1. Are you going to keep writing books for my birthday? I think this is a pretty good tradition.
Let’s make it a tradition! We can have cake and ice cream, maybe a sort of ritual where we dance around and buy books and give them to people! Honestly, it wouldn’t be that different from my current, less formal, but none the less annual ritual of publishing books, then sprinting around and waving my hands over my head saying, “hey, everybody! I think this is really cool!”
2. Is every story about gods about families?
Every story about gods is a story about communities—we’re born into some families and we choose others. Whatever else gods are, they’re at least things people do. We tend to confuse faith with propositional belief, as if the important element of, say, a Roman Republican’s religious life was her belief that these specific gods had these specific histories. For one thing, she had lots of blatantly contradictory stories to choose between! But more important than those mythical propositions, I think, or at the very least *as* important, were the fears and desires she wanted to understand and control, which expressed themselves in myth and ritual she learned, or invented. We all do this. We build ourselves from rituals our parents and friends teach us. We refine those rituals (which are stories, after all) as we pass them on. That’s the work of a family.

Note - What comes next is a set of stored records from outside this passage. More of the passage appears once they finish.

(* ===== verification/Json.v ===== *)
(** JSON documents: the tree of the cJSON library, the library's functions as an
    interface, and the wrappers of frameworks/common/json_utils.

    cJSON itself is third-party code.  Its functions are the fields of the class
    [CJsonLib]; the classes [CJsonLaws] and [CJsonAlloc] hold what its
    documentation promises of them, and [TreeLib] is a concrete instance the
    witnesses run on.  A null pointer is [None]; a function that changes a
    document returns the new document, or [None] when it reports a failure, and
    then the document is as before.  A failed allocation is a failure of the
    call, as a function of its arguments. *)
From Stdlib Require Import ZArith Lia Ascii String SpecFloat.
From stdpp Require Import base list gmap sets strings pretty sorting countable.
From S2P Require Import Prelude.

(** ** Floating-point numbers *)

(** [double]: IEEE 754 binary64. *)
Abbreviation double := spec_float.

#[export] Instance double_eq_dec : EqDecision double.
Proof. solve_decision. Defined.

(** The conversion of an integer to [double], to nearest. *)
Definition double_of_Z (z : Z) : double := binary_normalize 53 1024 z 0 false.

(** The integer part, which a conversion to an integer type keeps. *)
Definition double_trunc (d : double) : option Z :=
  match d with
  | S754_zero _ => Some 0
  | S754_finite s m e =>
      let a := if 0 <=? e then Z.pos m * 2 ^ e else Z.pos m / 2 ^ (- e) in
      Some (if s then - a else a)
  | S754_infinity _ | S754_nan => None
  end.
(* ===== verification/AppAccountInfo.v ===== *)
(** The app account value object, frameworks/appaccount/native: [AppAccountInfo]
    with its authorized apps, associated data, credentials and OAuth tokens.

    A method that changes the object is a computation over [AppAccountInfo]
    ([M AppAccountInfo]); a const method is a function of it.  Associated data
    and credentials are kept as JSON text and go through the wrappers of
    [Json]. *)
From Stdlib Require Import ZArith Lia Ascii String.
From stdpp Require Import base list gmap sets strings pretty sorting.
From S2P Require Import Prelude ErrorCodes Json.

(** ** Constants (app_account_info_json_parser.h, app_account_constants.h) *)

Definition HYPHEN : ascii := "#".
Definition APP_INDEX : Z := 0.
Definition MAX_TOKEN_NUMBER : Z := 128.
Definition MAX_OAUTH_LIST_SIZE : Z := 512.
Definition MAX_ASSOCIATED_DATA_NUMBER : Z := 1024.
Definition MAX_APP_AUTH_LIST_SIZE : Z := 1024.
Definition HASH_LENGTH : nat := 32.
Definition MAX_MAP_SZIE : Z := 1024.
Definition MAX_CUSTOM_DATA_SIZE : Z := 1024.
Definition API_VERSION7 : Z := 7.
Definition API_VERSION8 : Z := 8.
Definition API_VERSION9 : Z := 9.
Definition DUAL_MODE_APP_INDEX : Z := 10000.

(** ** Data *)

(** [OAuthTokenInfo], app_account_info.h *)
Record OAuthTokenInfo := mkOAuthTokenInfo {
  authType : string;
  token : string;
  authList : gset string;
  status : bool;
}.

(** A fresh [OAuthTokenInfo]: [status] starts as [true]. *)
Definition OAuthTokenInfo_new : OAuthTokenInfo := mkOAuthTokenInfo "" "" ∅ true.

(** [AppAccountInfo], app_account_info.h *)
Record AppAccountInfo := mkAppAccountInfo {
  owner_ : string;
  name_ : string;
  alias_ : string;
  appIndex_ : Z;
  extraInfo_ : string;
  authorizedApps_ : gset string;
  syncEnable_ : bool;
  associatedData_ : string;
  accountCredential_ : string;
  oauthTokens_ : gmap string OAuthTokenInfo;
}.

#[export] Instance OAuthTokenInfo_eq_dec : EqDecision OAuthTokenInfo.
Proof. solve_decision. Defined.
#[export] Instance AppAccountInfo_eq_dec : EqDecision AppAccountInfo.
Proof. solve_decision. Defined.
(* ===== verification/DataStorage.v ===== *)
(** Account data storage: account_data_storage.cpp and
    app_account_data_storage.cpp.

    One [Storage] is an [AccountDataStorage] object: whether its database handle
    is open, how often its transaction mutex is held, and the database behind it.
    The database is reached through the virtual interface
    [IDbAdapterSingleStore]; the class [DbAdapter] holds its functions, any of
    which can fail at any call, and [DbLaws] what an implementation owes: a call
    that fails changes nothing, one that succeeds has its effect, and a
    transaction can be rolled back to where it started. *)
From Stdlib Require Import ZArith Lia Ascii String.
From stdpp Require Import base list gmap sets strings pretty sorting.
From S2P Require Import Prelude ErrorCodes Json AppAccountInfo AppAccountJson.

(** ** The database interface *)

(** [DbAdapterStatus], database_adapter_interface.h *)
Inductive DbAdapterStatus :=
  | SUCCESS | IPC_ERROR | INTERNAL_ERROR | KEY_NOT_EXIST | NOT_SUPPORT.

#[export] Instance DbAdapterStatus_eq_dec : EqDecision DbAdapterStatus.
Proof. solve_decision. Defined.

(** [IDbAdapterSingleStore] and [IDbAdapterDataManager].  A function that fills an
    output parameter gives its value next to the status.

    [IDbAdapterSingleStore], database_adapter_interface.h *)
Class DbAdapter := {
  db : Type;
  kv_open : db → (DbAdapterStatus * bool) * db;
  kv_close : db → DbAdapterStatus * db;
  kv_delete_store : db → DbAdapterStatus * db;
  kv_get : string → db → (DbAdapterStatus * string) * db;
  kv_delete : string → db → DbAdapterStatus * db;
  kv_put : string → string → db → DbAdapterStatus * db;
  kv_entries : string → db → (DbAdapterStatus * list (string * string)) * db;
  kv_put_batch : list (string * string) → db → DbAdapterStatus * db;
  kv_commit : db → DbAdapterStatus * db;
  kv_rollback : db → DbAdapterStatus * db;
  kv_start : db → DbAdapterStatus * db;
  is_kv_store : bool;
}.
(** C1. Requests implement the specification.  On a reliable database, with
    memory available, when the caller's store means [S]: a request to add or
    delete an account or to enable or disable an app's access that succeeds is
    one the specification accepts, and afterwards the store means what the
    specification says; one that fails leaves the store as it is, and, without
    the distributed feature, is one the specification refuses, so that requests
    succeed exactly when it accepts them.  Either way the store is out of its
    transaction and its mutex as it was. *)
Theorem requests_implement_specification uid bundleName appIndex q w S :
  DbReliable → request_plain bundleName appIndex q → named S → index_short (index S) →
  let p := store_key uid false in
  store_repr (contents (base (view_at p w))) S → saved (base (view_at p w)) = None →
  let '(r, w') := exec_request uid bundleName appIndex q w in
  saved (base (view_at p w')) = None ∧
  transactionMutex_ (view_at p w') = transactionMutex_ (view_at p w) ∧
  match r with
  | Ok _ => ∃ S', spec_request bundleName appIndex q S = Some S' ∧ store_repr (contents (base (view_at p w'))) S'
  | Err _ => contents (base (view_at p w')) = contents (base (view_at p w)) ∧
      (DISTRIBUTED_FEATURE_ENABLED = false → spec_request bundleName appIndex q S = None)
  end.
Proof.
  intros rel Hq Hnamed Hshort p HS Hno. destruct (exec_request uid bundleName appIndex q w) as [r w'] eqn:E.
  by destruct (request_refines _ _ _ q w S r w' rel Hq Hnamed Hshort HS Hno E) as [[Hs Hn] Hr].
Qed.

Lemma spec_request_keeps bundleName appIndex q S S' :
  request_plain bundleName appIndex q → consistent S → named S →
  spec_request bundleName appIndex q S = Some S' → consistent S' ∧ named S'.
Proof.
  intros (_ & _ & Hq) HS Hn E. destruct q as [name extraInfo|name|name app v|name app v]; cbn in E.
  - split; [eapply spec_add_consistent|eapply spec_add_named]; try exact E; done.
  - split; [by eapply spec_delete_consistent|by eapply spec_delete_named].
  - split; [by eapply spec_enable_consistent|eapply spec_enable_named; [exact Hn| |exact E]].
    intros ->. by destruct Hq as (_ & _ & Hq).
  - split; [by eapply spec_disable_consistent|by eapply spec_disable_named].
Qed.
(* ===== verification/FileStore.v ===== *)
(** What the service relies on when it keeps its documents in files: the class
    [FileStore] has the operations of [AccountFileOperator] over an abstract state
    and what they do to the texts of files.  FileOperator.v has the code of the
    operations and discharges the class. *)
From Stdlib Require Import ZArith Lia Ascii String.
From stdpp Require Import base list gmap sets strings.
From S2P Require Import Prelude Json.

(** A file that is being written is next to the one it is going to replace. *)
Definition temp_suffix : string := ".tmp".
Definition is_temp (path : string) : bool :=
  bool_decide (String.substring (String.length path - 4) 4 path = temp_suffix).

(** [q] is below the directory [d]. *)
Definition below (d q : string) : Prop := ∃ t, q = d +:+ String "/" t.

Class FileStore (S : Type) `{CJsonLib} := {
  IsExistFile : string → M S bool;
  IsExistDir : string → M S bool;
  CheckFileExistence : string → M S unit;
  GetFileContentByPath : string → M S string;
  IsJsonFormat : string → M S bool;
  IsJsonFileReady : string → M S bool;
  InputFileByPathAndContent : string → string → M S unit;
  InputFileByPathAndContentWithTransaction : string → string → M S unit;
  DeleteFile : string → M S unit;
  DeleteDirOrFile : string → M S unit;
  (** the text of every file that is not being written *)
  texts : S → gmap string string;
  (** no file is being written *)
  idle : S → Prop;
  exists_spec p s : idle s → is_temp p = false →
    wp (IsExistFile p) (λ r s', idle s' ∧ texts s' = texts s ∧
      ∃ b, r = Ok b ∧ (b = true → is_Some (texts s !! p))) s;
  exists_dir_spec p s : idle s → wp (IsExistDir p) (λ r s', idle s' ∧ texts s' = texts s ∧ is_Ok r = true) s;
  check_spec p s : idle s → is_temp p = false →
    wp (CheckFileExistence p) (λ r s', idle s' ∧ texts s' = texts s ∧ (r = Ok tt → is_Some (texts s !! p))) s;
  read_spec p s : idle s → is_temp p = false →
    wp (GetFileContentByPath p) (λ r s', idle s' ∧ texts s' = texts s ∧ ∀ t, r = Ok t → texts s !! p = Some t) s;
  json_spec p s : idle s → is_temp p = false →
    wp (IsJsonFormat p) (λ r s', idle s' ∧ texts s' = texts s ∧
      ∃ b, r = Ok b ∧ (b = true → ∃ t, texts s !! p = Some t ∧ IsStructured (CreateJsonFromString t) = true)) s;
  ready_spec p s : idle s → is_temp p = false →
    wp (IsJsonFileReady p) (λ r s', idle s' ∧ texts s' = texts s ∧
      ∃ b, r = Ok b ∧ (b = true → ∃ t, texts s !! p = Some t ∧ IsStructured (CreateJsonFromString t) = true)) s;
  write_spec p c s : idle s → is_temp p = false →
    wp (InputFileByPathAndContent p c) (λ r s', idle s' ∧
      texts s' = match r with Ok _ => <[p := c]> (texts s) | Err _ => texts s end) s;
  transaction_spec p c s : idle s → is_temp p = false →
    wp (InputFileByPathAndContentWithTransaction p c) (λ r s', idle s' ∧
      texts s' = match r with Ok _ => <[p := c]> (texts s) | Err _ => texts s end) s;
  delete_file_spec p s : idle s → is_temp p = false →
    wp (DeleteFile p) (λ r s', idle s' ∧
      texts s' = match r with Ok _ => delete p (texts s) | Err _ => texts s end) s;
  delete_spec p s : idle s → is_temp p = false →
    wp (DeleteDirOrFile p) (λ r s', idle s' ∧ ∀ q, texts s' !! q = texts s !! q ∨
      (q = p ∨ below p q) ∧ texts s' !! q = None) s;
}.

(** A store whose device has room to spare and never fails. *)
Class ReliableStore (S : Type) `{FileStore S} := {
  reliable : S → Prop;
  (** a text that can be written and read back *)
  fits : string → Prop;
  exists_reliable p s : idle s → reliable s → is_temp p = false → string_empty p = false →
    wp (IsExistFile p) (λ r s', reliable s' ∧ r = Ok (bool_decide (is_Some (texts s !! p)))) s;
  read_reliable p s t : idle s → reliable s → is_temp p = false → string_empty p = false →
    texts s !! p = Some t → fits t →
    wp (GetFileContentByPath p) (λ r s', reliable s' ∧ r = Ok t) s;
  write_reliable p c s : idle s → reliable s → is_temp p = false → fits c →
    wp (InputFileByPathAndContent p c) (λ r s', reliable s' ∧ r = Ok tt) s;
}.

(** A computation that is none of the store's business. *)
Definition leaves_texts {S A} `{FileStore S} (m : M S A) : Prop :=
  ∀ s, idle s → idle (m s).2 ∧ texts (m s).2 = texts s.

(** A computation without an error code. *)
Definition is_void {S A} (m : M S A) : Prop := ∀ s, is_Ok (m s).1 = true.

Lemma is_temp_app p : is_temp (p +:+ temp_suffix) = true.
Proof.
  unfold is_temp. apply bool_decide_eq_true. rewrite length_string_app. cbn [String.length temp_suffix].
  replace (String.length p + 4 - 4)%nat with (String.length p) by lia. by apply substring_app_r.
Qed.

3. Nightmare matrices: I think that every former physicist or physics major hears this phrase and goes OH YES. Did that spring into your head fully formed, and do you want to say more about the concept? And is there any more of my undergraduate trauma you’re planning to mine?
Hah! I’d have to engage in further research on your undergraduate trauma specifically, but I spend a lot of time mining *my* undergraduate trauma, and the undergraduate trauma of my friends, for story ideas. That concept did spring into my mind full-formed, though it’s part of this long process of trying to work through how information technology works in the Craft Sequence. We’re basically playing around with the computational power of shared dreams (and shared nightmares). I’m really looking forward to getting into it much earlier.
4. So far you have not repeated any numbers. Do you have plans to do any books that are happening at roughly the same time but in different places/with different characters?
I am really interested in that! A possibility for later in the series. I’m torn at the moment—on the one hand I really want to expand the world, but on the other hand I’m trying to push into the future!
5. Let’s talk about your non-Craft projects. Do you have a different work process for serial and non-serial work, or are you writing your serialized things all at once and just releasing them serially?
I do have a different process for serial fiction! Though the different process mostly traces back to the fact that, with my Serial Box work, I’m writing alongside many other writers at one time. We write sets of episodes in parallel, and then we compare notes. It’s a convoluted dance, but I love seeing how other writers run with the story material—even after we’ve all shared outlines, the writers’ execution differs in wild and really cool ways.
6. You’ve had a few more short pieces out recently. Are you planning to do more, or is this not a plan/lack of plan thing but something that just happens in 1-7K word chunks?
I naturally write longer pieces, but recently I’ve done more short fiction—in part because my writing schedule is tight! If I have a burning idea that *can* be a short story, it’s much easier and more satisfying to get in and out in two or three thousand words than to spend nine months two years from now hammering it into shape.